Car la référence est la Collectivité territoriale. Je ne sais pas quelle sera la réponse que le Pays Basque apportera dans le débat actuel. Déjà, de la part de ceux qui partageaient le même projet hier, des analyses différentes s’expriment. Ceci n’est pas un problème : il faut les prendre comme des contributions. Le chemin juste est celui qui est tracé ensemble par le débat et l’expression des visions différentes. De là doit se dégager, au-delà d’une conviction, une intuition partagée.
A ce titre, je livre donc ici, quelques unes de mes réflexions.
Le passif du passé
Je considère tout d’abord, que le gouvernement, par le biais du préfet, s’adresse au Pays Basque dans des conditions qui ne sont pas propices à la confiance.
En effet, il y a un passé récent qui constitue un passif. Le travail collectif autour de la Collectivité a été unique dans son exemplarité. Il a été méprisé et humilié. Il n’a pas été pris en considération, il n’a pas eu de réponse digne du respect minimum et il y a là, de la part du pouvoir, une dette qui complique sérieusement la tâche. On me dira que l’essentiel n’est pas là ; je réponds que c’est un élément de l’essentiel et ne pas le comprendre, c’est commettre une faute politique grave.
Ceci est vrai au-delà du sujet qui nous intéresse. Dans le même registre de comportement humiliant, il y a cet aspect “voilà ce qui est bon pour vous !”, alors qu’on ne nous faisait pas attention quand on exprimait ce qui nous semblait être bon pour nous.
Un autre point qui m’inquiète, c’est le risque de déconnexion entre la population et le débat politique de l’organisation de son territoire. Une de nos richesses, c’est justement l’implication des citoyens dans ce débat. La boîte à outils que nous propose le préfet se situe dans le registre technique du mécano. La politique, définie comme projet collectif, en prend un coup. Or l’organisation politique d’un territoire est un sujet majeur de cohésion sociale et de la conscience collective.

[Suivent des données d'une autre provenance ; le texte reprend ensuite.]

Lemma verified_then_applied_witness :
  match try_verify_apply_patch_args demo_diff demo_args ([] : list str) NormalizeToLf demo_world with
  | (Done action, w1) =>
      match apply_hunks_to_files demo_hunks (mkOptions NormalizeToLf true) (action_cwd action)
              (fresh w1) with
      | (Done a, s) => length (map_to_list (action_changes action)) = 3
          /\ forall p c, action_changes action !! p = Some c ->
               delivered (MemFs.look (fs s)) p c
      | _ => False
      end
  | _ => False
  end.
Proof.
  assert (match try_verify_apply_patch_args demo_diff demo_args ([] : list str) NormalizeToLf
                  demo_world with
    | (Done action, w1) =>
        (length (map_to_list (action_changes action)) =? 3)
        && bool_decide (action_cwd action = [])
        && succeeded (apply_hunks_to_files demo_hunks (mkOptions NormalizeToLf true)
             (action_cwd action) (fresh w1))
    | _ => false
    end = true) as Hok by (vm_compute; reflexivity).
  destruct (try_verify_apply_patch_args demo_diff demo_args [] NormalizeToLf demo_world)
    as [[action|e|] w1] eqn:Ev; [|discriminate..].
  apply andb_prop in Hok as [Hok Hsucc]. apply andb_prop in Hok as [Hsize Hcwd].
  apply bool_decide_eq_true in Hcwd. apply Nat.eqb_eq in Hsize.
  destruct (apply_hunks_to_files demo_hunks _ _ (fresh w1)) as [[a|e|] s] eqn:Ea; [|discriminate..].
  split; [exact Hsize|].
  apply (verified_then_applied MemFs.look demo_diff (action_cwd action) NormalizeToLf
    demo_args [] demo_world action w1 a s demo_hunks_wf Ev eq_refl); [|exact Ea].
  rewrite Hcwd. apply (bool_decide_unpack _). vm_compute. exact I.
Defined.
Lemma linear_lex {A} (leb : A -> A -> bool) : linear leb -> linear (lex_leb leb).
Proof.
  intros [Has Htr Hto]. split.
  - induction a as [|x a IH]; intros [|y b]; simpl; try done.
    destruct (leb x y) eqn:E1, (leb y x) eqn:E2; try done.
    intros H1 H2. f_equal; auto.
  - induction a as [|x a IH]; intros [|y b] [|z c]; simpl; try done.
    destruct (leb x y) eqn:E1; [|done]. destruct (leb y z) eqn:E2; [|done].
    rewrite (Htr _ _ _ E1 E2). destruct (leb z x) eqn:E3; [|done].
    rewrite (Htr _ _ _ E2 E3), (Htr _ _ _ E3 E1). by eapply IH.
  - induction a as [|x a IH]; intros [|y b]; simpl; auto.
    destruct (Hto x y) as [E|E]; rewrite E; [destruct (leb y x)|destruct (leb x y)]; auto.
Qed.

Lemma linear_prefix : linear prefix_leb.
Proof. apply linear_lex, linear_lex, linear_N. Qed.

Definition prefix_le (x y : list str) : Prop := prefix_leb x y = true.

Lemma in_insert_prefix x y l : In y (insert_prefix x l) <-> y = x \/ In y l.
Proof.
  induction l as [|z l IH]; simpl; [naive_solver|]. case_if; simpl; [naive_solver|].
  rewrite IH. tauto.
Qed.

Lemma in_sort_prefixes y l : In y (sort_prefixes l) <-> In y l.
Proof. induction l as [|x l IH]; simpl; [done|]. rewrite in_insert_prefix, IH. naive_solver. Qed.
(* ===== verification/PolicyBuiltins.v ===== *)
(** * The policy language

    execpolicy/src/parser.rs: the builtins [prefix_rule], [network_rule] and
    [host_executable] of policy files, the builder they fill, the deferred
    validation of examples and [PolicyParser].  Parsing and evaluating Starlark
    is the starlark crate's: what a file does is an argument, the sequence of
    builtin calls its evaluation makes and the error it ends with, if any.  The
    builtins return [None] and Starlark cannot catch an error, so the calls of a
    file depend on nothing the builtins do, except that the first failing call
    is the last. *)

From S2P Require Import Prelude RustStr PatchTypes StateM AbsolutePath ExecRules ExecPolicy.

Module PolicyBuiltins.
Import Policy.

(** ** Values and calls *)

(** A Starlark value: a string, a list, or another value with its type name. *)
Inductive Value : Type :=
| VStr (s : str)
| VList (items : list Value)
| VOther (type_name : str).

Definition unpack_str (v : Value) : option str :=
  match v with VStr s => Some s | _ => None end.

Definition get_type (v : Value) : str :=
  match v with VStr _ => $"string" | VList _ => $"list" | VOther t => t end.

(** A call of a builtin with its unpacked arguments. *)
Inductive Call : Type :=
| CallPrefixRule (pattern : list Value) (decision : option str)
    (match_ not_match : option (list Value)) (justification : option str)
| CallNetworkRule (host protocol decision : str) (justification : option str)
| CallHostExecutable (name : str) (paths : list Value).

(** What evaluating a file does. *)
Record Program : Type := mkProgram {
  calls : list (option ErrorLocation * Call);
  uncaught : option Error;
}.

(** ** The builder *)

Record PendingExampleValidation : Type := mkPending {
  pending_rules : list PrefixRule;
  pending_matches : list (list str);
  pending_not_matches : list (list str);
  pending_location : option ErrorLocation;
}.

Record PolicyBuilder : Type := mkBuilder {
  builder_rules : gmap (list N) (list PrefixRule);
  builder_network : list NetworkRule;
  builder_hosts : gmap (list N) (list str);
  pending_example_validations : list PendingExampleValidation;
}.

Definition builder_new : PolicyBuilder := mkBuilder ∅ [] ∅ [].

Definition builder_add_rule (rule : PrefixRule) (b : PolicyBuilder) : PolicyBuilder :=
  mkBuilder (multimap_insert (program rule) rule (builder_rules b)) (builder_network b)
    (builder_hosts b) (pending_example_validations b).

Definition builder_add_network_rule (rule : NetworkRule) (b : PolicyBuilder) : PolicyBuilder :=
  mkBuilder (builder_rules b) (builder_network b ++ [rule]) (builder_hosts b)
    (pending_example_validations b).

Definition builder_add_host_executable (name : str) (paths : list str) (b : PolicyBuilder)
  : PolicyBuilder :=
  mkBuilder (builder_rules b) (builder_network b) (<[name := paths]> (builder_hosts b))
    (pending_example_validations b).

Definition add_pending_example_validation (rules : list PrefixRule)
    (matches not_matches : list (list str)) (location : option ErrorLocation)
    (b : PolicyBuilder) : PolicyBuilder :=
  mkBuilder (builder_rules b) (builder_network b) (builder_hosts b)
    (pending_example_validations b ++ [mkPending rules matches not_matches location]).

Definition build (b : PolicyBuilder) : Policy :=
  mkPolicy (builder_rules b) (builder_network b) (builder_hosts b).

(** ** Reading arguments *)

Definition alternative_error (v : Value) : Error :=
  InvalidPattern ($"pattern alternative must be a string (got " ++ get_type v ++ $")").
Definition element_error (v : Value) : Error :=
  InvalidPattern ($"pattern element must be a string or list of strings (got "
                  ++ get_type v ++ $")").
Definition pattern_empty : Error := InvalidPattern ($"pattern cannot be empty").

Definition parse_pattern_token (v : Value) : result PatternToken Error :=
  match v with
  | VStr s => Ok (Single s)
  | VList items =>
      let? tokens := collect_results (fun v => ok_or (unpack_str v) (alternative_error v)) items in
      match tokens with
      | [] => Err (InvalidPattern ($"pattern alternatives cannot be empty"))
      | [single] => Ok (Single single)
      | _ => Ok (Alts tokens)
      end
  | VOther _ => Err (element_error v)
  end.

Definition parse_pattern (pattern : list Value) : result (list PatternToken) Error :=
  let? tokens := collect_results parse_pattern_token pattern in
  if is_empty tokens then Err pattern_empty else Ok tokens.

Definition parse_network_rule_decision (raw : str) : result Decision Error :=
  if bool_decide (raw = $"deny") then Ok Forbidden else Decision_parse raw.

(** The justification of a rule, as both rule builtins read it. *)
Definition read_justification (justification : option str) : result (option str) Error :=
  match justification with
  | Some raw =>
      if is_empty (trim raw) then Err (InvalidRule ($"justification cannot be empty"))
      else Ok (Some raw)
  | None => Ok None
  end.

Definition name_error (name : str) : Error :=
  InvalidRule ($"host_executable name must be a bare executable name (got " ++ name ++ $")").

Definition validate_host_executable_name (name : str) : result () Error :=
  if is_empty name then Err (InvalidRule ($"host_executable name cannot be empty"))
  else if negb (length (AbsolutePath.components name) =? 1)
          || negb (bool_decide (AbsolutePath.file_name name = Some name))
       then Err (name_error name)
       else Ok ().

Definition error_location_from_file_span (span : ErrorLocation) : ErrorLocation :=
  mkLocation (location_path span)
    (mkRange (next_position (range_start (location_range span)))
             (next_position (range_end (location_range span)))).

Definition attach_validation_location (error : Error) (location : option ErrorLocation) : Error :=
  match location with Some location => with_location error location | None => error end.

Section env.
(** The home and current directories, [shlex::split] and [shlex::try_join], and
    the [Debug] texts of rules and of matches. *)
Context (home_directory : option str) (current_dir : result str io_error).
Context (shlex_split : str -> option (list str)) (try_join : list str -> option str).
Context (debug_rule : PrefixRule -> str) (debug_match : RuleMatch -> str).

(** ** Examples and host paths *)

Definition parse_string_example (raw : str) : result (list str) Error :=
  let? tokens := ok_or (shlex_split raw)
                   (InvalidExample ($"example string has invalid shell syntax")) in
  if is_empty tokens then Err (InvalidExample ($"example cannot be an empty string"))
  else Ok tokens.

Definition example_token_error (v : Value) : Error :=
  InvalidExample ($"example tokens must be strings (got " ++ get_type v ++ $")").

Definition parse_list_example (items : list Value) : result (list str) Error :=
  let? tokens := collect_results (fun v => ok_or (unpack_str v) (example_token_error v)) items in
  if is_empty tokens then Err (InvalidExample ($"example cannot be an empty list"))
  else Ok tokens.

Definition parse_example (v : Value) : result (list str) Error :=
  match v with
  | VStr raw => parse_string_example raw
  | VList items => parse_list_example items
  | VOther _ =>
      Err (InvalidExample ($"example must be a string or list of strings (got "
                           ++ get_type v ++ $")"))
  end.

Definition parse_examples (examples : list Value) : result (list (list str)) Error :=
  collect_results parse_example examples.

(** [option.map(parse_examples).transpose()?.unwrap_or_default()]. *)
Definition optional_examples (examples : option (list Value)) : result (list (list str)) Error :=
  match examples with Some l => parse_examples l | None => Ok [] end.

Definition parse_literal_absolute_path (raw : str) : result str Error :=
  if negb (AbsolutePath.is_absolute raw)
  then Err (InvalidRule ($"host_executable paths must be absolute (got " ++ raw ++ $")"))
  else map_err (fun e => InvalidRule ($"invalid absolute path `" ++ raw ++ $"`: " ++ io_msg e))
         (AbsolutePath.from_absolute_path home_directory current_dir raw).

Definition path_type_error (v : Value) : Error :=
  InvalidRule ($"host_executable paths must be strings (got " ++ get_type v ++ $")").
Definition basename_error (raw name : str) : Error :=
  InvalidRule ($"host_executable path `" ++ raw ++ $"` must have basename `" ++ name ++ $"`").

(** One round of the loop of [host_executable]. *)
Definition host_path_step (name : str) (parsed_paths : list str) (v : Value)
  : result (list str) Error :=
  let? raw := ok_or (unpack_str v) (path_type_error v) in
  let? path := parse_literal_absolute_path raw in
  let? path_name := ok_or (executable_path_lookup_key path) (basename_error raw name) in
  if negb (bool_decide (path_name = executable_lookup_key name)) then Err (basename_error raw name)
  else if existsb (fun existing => bool_decide (existing = path)) parsed_paths
       then Ok parsed_paths else Ok (parsed_paths ++ [path]).

Fixpoint host_paths_loop (name : str) (parsed_paths : list str) (paths : list Value)
  : result (list str) Error :=
  match paths with
  | [] => Ok parsed_paths
  | v :: rest =>
      let? parsed_paths := host_path_step name parsed_paths v in
      host_paths_loop name parsed_paths rest
  end.

(** ** The builtins *)

(** The rules [prefix_rule] makes: one for each alternative of the first token. *)
Definition prefix_rules (pattern_tokens : list PatternToken) (decision : Decision)
    (justification : option str) : result (list PrefixRule) Error :=
  match pattern_tokens with
  | [] => Err pattern_empty
  | first_token :: rest =>
      Ok (map (fun head => mkRule (mkPattern head rest) decision justification)
            (token_alternatives first_token))
  end.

Ici aussi, certains me diront que ce sont là des considérations immatérielles, voire poétiques, et que l’efficacité est ailleurs… Je mets en garde sur ces stratégies politiques que l’on risque de payer cher sur le plan démocratique.
A condition…
Sur le fond, il est vrai que le gouvernement propose un chamboulement de l’organisation territoriale de la France. Dans l’absolu, des opportunités nouvelles pourraient se présenter pour un temps donné, ce qui n’arrivera probablement pas tous les quatre matins. Si nous allons vers des régions moins nombreuses et plus grandes (donc, plus loin du terrain) et si la disparition des départements est programmée d’ici peu (après 2020), il est vrai qu’un Pays Basque doté du cadre institutionnel qui serait celui d’une communauté de communes unique, pourrait se positionner comme le lieu intermédiaire entre la grande région et les communes, avec ses compétences, ses moyens propres et sa représentation territoriale. On pourrait même imaginer avoir là, la photocopie de ce qu’on réclamait avec la Collectivité territoriale.

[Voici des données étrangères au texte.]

(* ===== verification/ExecAmend.v ===== *)
(** * Amending policy files

    execpolicy/src/amend.rs: appending an allow rule or a network rule to a
    policy file, under a lock, unless the file already has the line; and the
    same appends by several processes at once.  [serde_json::to_string] and the
    display of rule errors are arguments. *)

From S2P Require Import Prelude RustStr Utf8 PatchTypes StateM AbsolutePath ExecRules PolicyFiles.

Module ExecAmend.
Import PolicyFiles.

(** [AmendError]; a [serde_json::Error] is its message. *)
Inductive AmendError : Type :=
| EmptyPrefix
| InvalidNetworkRule (message : str)
| MissingParent (path : str)
| CreatePolicyDir (dir : str) (source : io_error)
| SerializePrefix (source : str)
| SerializeNetworkRule (source : str)
| OpenPolicyFile (path : str) (source : io_error)
| WritePolicyFile (path : str) (source : io_error)
| LockPolicyFile (path : str) (source : io_error)
| SeekPolicyFile (path : str) (source : io_error)
| ReadPolicyFile (path : str) (source : io_error)
| PolicyMetadata (path : str) (source : io_error).

(** ** What is appended to a file's text *)

(** [contents.lines().any(|existing| existing == line)]. *)
Definition has_line (contents line : str) : bool :=
  existsb (fun existing => bool_decide (existing = line)) (lines contents).

Definition needs_newline (contents : str) : bool :=
  negb (is_empty contents) && negb (ends_with contents [LF]).

Definition rule_line_bytes (line : str) : list N := encode (line ++ [LF]).

Section env.
Context (fault : FileOp -> option io_error) (partial : list N -> nat).
Context (json_string : str -> result str str) (show_rule_error : Error -> str).

(** The lock is released when the file is dropped, at the return. *)
Definition append_locked_line (policy_path line : str) : stM World AmendError () :=
  let* _ := st_map_err (OpenPolicyFile policy_path) (open_append fault policy_path) in
  let* _ := st_map_err (LockPolicyFile policy_path) (lock fault policy_path) in
  let* _ := st_map_err (SeekPolicyFile policy_path) (seek_start fault policy_path) in
  let* contents := st_map_err (ReadPolicyFile policy_path) (read_to_string fault policy_path) in
  if has_line contents line then st_ret ()
  else
    let* _ := if needs_newline contents
              then st_map_err (WritePolicyFile policy_path)
                     (append_all fault partial policy_path [LF])
              else st_ret () in
    st_map_err (WritePolicyFile policy_path)
      (append_all fault partial policy_path (rule_line_bytes line)).

Definition create_policy_dir (dir : str) : stM World AmendError () := fun w =>
  match create_dir fault dir w with
  | (Fail source, w') =>
      if bool_decide (io_kind source = KAlreadyExists) then (Done (), w')
      else (Fail (CreatePolicyDir dir source), w')
  | (Done (), w') => (Done (), w')
  | (Panic, w') => (Panic, w')
  end.

Definition append_rule_line (policy_path rule : str) : stM World AmendError () :=
  let* dir := st_try (ok_or (AbsolutePath.path_parent policy_path) (MissingParent policy_path)) in
  let* _ := create_policy_dir dir in
  append_locked_line policy_path rule.

(** The text of an allow rule. *)
Definition allow_rule_text (tokens : list str) : str :=
  $"prefix_rule(pattern=[" ++ join ($", ") tokens ++ $"], decision=" ++ [DQUOTE] ++ $"allow"
  ++ [DQUOTE] ++ $")".
(** [r] wrappers can be opened, or a forced [rm] is found before. *)
Lemma with_depth_posix r command :
  with_depth r command OnPosix <> None <->
  (exists n c, n < r /\ nsteps (unwraps OnPosix) n command c /\ forced_rm OnPosix c)
  \/ exists c, nsteps (unwraps OnPosix) r command c.
Proof.
  revert command. induction r as [|r IH]; intros command.
  { split; [|done]. intros _. right. exists command. constructor. }
  split.
  - destruct (with_depth (S r) command OnPosix) as [m|] eqn:E; [intros _|done].
    apply with_depth_Some in E as [[Hrm _]|(inner & Hu & Hd)].
    + left. exists 0, command. split_and!; [lia|constructor|done].
    + assert (Hd' : with_depth r inner OnPosix <> None) by congruence.
      apply IH in Hd' as [(n & c & Hn & Hs & Hrm)|(c & Hs)].
      * left. exists (S n), c. split_and!; [lia|by econstructor|done].
      * right. exists c. by econstructor.
  - intros [(n & c & Hn & Hs & Hrm)|(c & Hs)].
    + inversion Hs as [|k ? y ? Hu Hs']; subst.
      * simpl. by rewrite exec_forced_rm.
      * apply (with_depth_unwraps _ _ _ Hu), IH. left. exists k, c. split_and!; [lia|done|done].
    + inversion Hs as [|k ? y ? Hu Hs']; subst.
      apply (with_depth_unwraps _ _ _ Hu), IH. right. by exists c.
Qed.

Lemma nsteps_prefix {A} (R : relation A) n k x y :
  nsteps R (n + k) x y -> exists z, nsteps R n x z.
Proof.
  revert x. induction n as [|n IH]; intros x H; [exists x; constructor|].
  inversion H as [|? ? z ? Hxz Hz]; subst. destruct (IH z Hz) as [w Hw]. exists w. by econstructor.
Qed.

Lemma matches_posix command :
  matches command OnPosix <> None <->
  (exists c, rtc (unwraps OnPosix) command c /\ forced_rm OnPosix c)
  \/ exists c, nsteps (unwraps OnPosix) (S MAX_DANGEROUS_COMMAND_WRAPPER_DEPTH) command c.
Proof.
  unfold dangerous_command_match_for_platform.
  set (top := S MAX_DANGEROUS_COMMAND_WRAPPER_DEPTH). rewrite with_depth_posix. split.
  - intros [(n & c & _ & Hs & Hrm)|Hs]; [left|by right]. exists c. split; [|done].
    by eapply rtc_nsteps_2.
  - intros [(c & Hs & Hrm)|Hs]; [|by right]. apply rtc_nsteps_1 in Hs as [n Hs].
    destruct (decide (n < top)) as [Hn|Hn]; [left; by exists n, c|right].
    replace n with (top + (n - top)) in Hs by lia. by apply nsteps_prefix in Hs.
Qed.

Lemma matches_wrapped outer command :
  rtc (unwraps OnPosix) outer command -> matches command OnPosix <> None ->
  matches outer OnPosix <> None.
Proof.
  rewrite !matches_posix. intros Ho [(c & Hs & Hrm)|(c & Hs)].
  - left. exists c. split; [by etransitivity|done].
  - right. apply rtc_nsteps_1 in Ho as [n Ho].
    eapply (nsteps_prefix _ _ n). rewrite Nat.add_comm. by eapply nsteps_trans.
Qed.

Lemma with_depth_forced r command :
  with_depth r command OnPosix = Some ForcedRm ->
  exists c, rtc (unwraps OnPosix) command c /\ forced_rm OnPosix c.
Proof.
  revert command. induction r as [|r IH]; intros command; [done|]. intros Hm.
  apply with_depth_Some in Hm as [[Hrm _]|(inner & Hu & Hd)]; [by exists command|].
  destruct (IH inner Hd) as (c & Hs & Hrm). exists c. split; [by econstructor|done].
Qed.

(** *** The notion itself *)

(** [cmd0] names the program, alone or at the end of a path. *)
Definition names_program (cmd0 name : str) : Prop := cmd0 = name \/ exists dir, cmd0 = dir ++ 47%N :: name.

(** The long option, or one of a bundle of short ones. *)
Definition forces (option : str) : Prop :=
  option = $"--force" \/ exists flags, option = 45%N :: flags /\ In 102%N flags /\ head flags <> Some 45%N.

(** [rm] with an option that forces, before any [--]. *)
Definition rm_forced (command : list str) : Prop :=
  exists cmd0 before option after, command = cmd0 :: before ++ option :: after
    /\ names_program cmd0 ($"rm") /\ ~ In ($"--") before /\ forces option.

Definition env_setting (argument : str) : Prop :=
  argument = $"-i" \/ argument = $"--ignore-environment"
  \/ exists name value, argument = name ++ 61%N :: value /\ name <> [] /\ head name <> Some 45%N /\ ~ In 61%N name.

(** The command [env] runs: what follows its settings, or a [--] after them. *)
Definition env_runs (args inner : list str) : Prop :=
  exists settings rest, args = settings ++ rest /\ Forall env_setting settings
    /\ (rest = $"--" :: inner
        \/ rest = inner /\ match inner with [] => True | a :: _ => a <> $"--" /\ ~ env_setting a end).

Definition trap_runs (args : list str) (action : str) : Prop :=
  head action <> Some 45%N /\ exists rest, args = $"--" :: action :: rest \/ args = action :: rest.

(** A command runs another: through [sudo], [env] or [trap], or in a shell script. *)
Inductive runs : list str -> list str -> Prop :=
| runs_sudo cmd0 args : names_program cmd0 ($"sudo") -> runs (cmd0 :: args) args
| runs_env cmd0 args inner : names_program cmd0 ($"env") -> env_runs args inner -> runs (cmd0 :: args) inner
| runs_trap cmd0 args action : names_program cmd0 ($"trap") -> trap_runs args action ->
    runs (cmd0 :: args) [$"sh"; $"-c"; action]
| runs_script command commands inner :
    parse_shell_lc_literal_commands try_parse_shell command = Some commands ->
    In inner commands -> runs command inner.

(** A text starts with a dash. *)
Lemma dash_iff (a : str) : starts_with a ($"-") = true <-> head a = Some 45%N.
Proof.
  destruct a as [|c a]; [done|].
  change (starts_with (c :: a) ($"-")) with (match (if bool_decide (45%N = c) then Some a else None) with Some _ => true | None => false end).
  case_bool_decide; simpl; naive_solver.
Qed.

Lemma dash_false (a : str) : starts_with a ($"-") = false <-> head a <> Some 45%N.
Proof. rewrite <- dash_iff. by destruct (starts_with a ($"-")). Qed.

Lemma program_iff cmd0 name : name <> [] -> ~ In 47%N name ->
  executable_name_lookup_key cmd0 OnPosix = Some name <-> names_program cmd0 name.
Proof.
  intros Hne Hno. cbn [executable_name_lookup_key]. rewrite last_segment_iff. unfold names_program, is_slash. split.
  - intros (_ & _ & [?|(dir & c & -> & ->%bool_decide_eq_true)]); [by left|right; by exists dir].
  - intros H. split; [done|]. split; [intros c Hc; apply bool_decide_false; by intros ->|].
    destruct H as [?|[dir ->]]; [by left|right]. by exists dir, 47%N.
Qed.

Lemma forces_iff option : is_force_option option = true <-> forces option.
Proof.
  unfold is_force_option, forces. rewrite orb_true_iff, bool_decide_eq_true. apply or_iff_compat_l.
  destruct option as [|c flags]; [split; [done|by intros (? & [=] & _)]|]. cbn [strip_prefix lit].
  change (strip_prefix ($"-") (c :: flags)) with (if bool_decide (45%N = c) then Some flags else None).
  case_bool_decide as E; [subst c|split; [done|by intros (? & [= -> _] & _)]].
  rewrite andb_true_iff, negb_true_iff, contains_char_true, dash_false. split; [intros [Hh Hf]; by exists flags|].
  by intros (fs & [= <-] & Hf & Hh).
Qed.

Pour que ce film se réalise, il y a beaucoup de conditions à réunir, qui ne dépendent pas de nous. Il faut que les départements intègrent leur disparition, ce qui est loin d’être évident. La veille de la prise de parole du préfet, le Conseil général votait une motion en faveur de son maintien… Cela fait déjà 14 ans (en 2000), que Pierre Mauroy, chargé par Jospin de réfléchir à une nouvelle étape de décentralisation, proposait l’effacement des départements. On voit ce qu’il en est… Il faut aussi que la nouvelle carte des régions soit acceptée : ce n’est pas gagné ! Et, dans le cas où on passerait effectivement à 13 ou 14 régions, il n’est pas exclu que les départements revendiquent d’être ce lieu intermédiaire entre les nouvelles grandes régions et les communes ou communautés de communes de terrain… Quel sera alors le sort du Pays Basque si on est toujours dans cette idée qu’il ne peut y avoir pour nous de réponse institutionnelle spécifique ?
Equation à plusieurs inconnues
Un cadre institutionnel avec les contours du Pays Basque respectés, est fondamental. Mais, ce n’est pas tout. Reste à voir ce qu’il en est des trois éléments constitutifs de la Collectivité territoriale : compétences, fiscalité propre et élection de l’assemblée au suffrage universel. Une expertise minutieuse est indispensable. Mais déjà, il paraît clair qu’en matière d’agriculture au moins, les options proposées par le préfet ne portent pas les compétences inscrites dans la Collectivité territoriale. Pourtant, elles avaient été clairement identifiées et il n’y a pas là de demi-mesures acceptables : elles ont déjà été refusées hier…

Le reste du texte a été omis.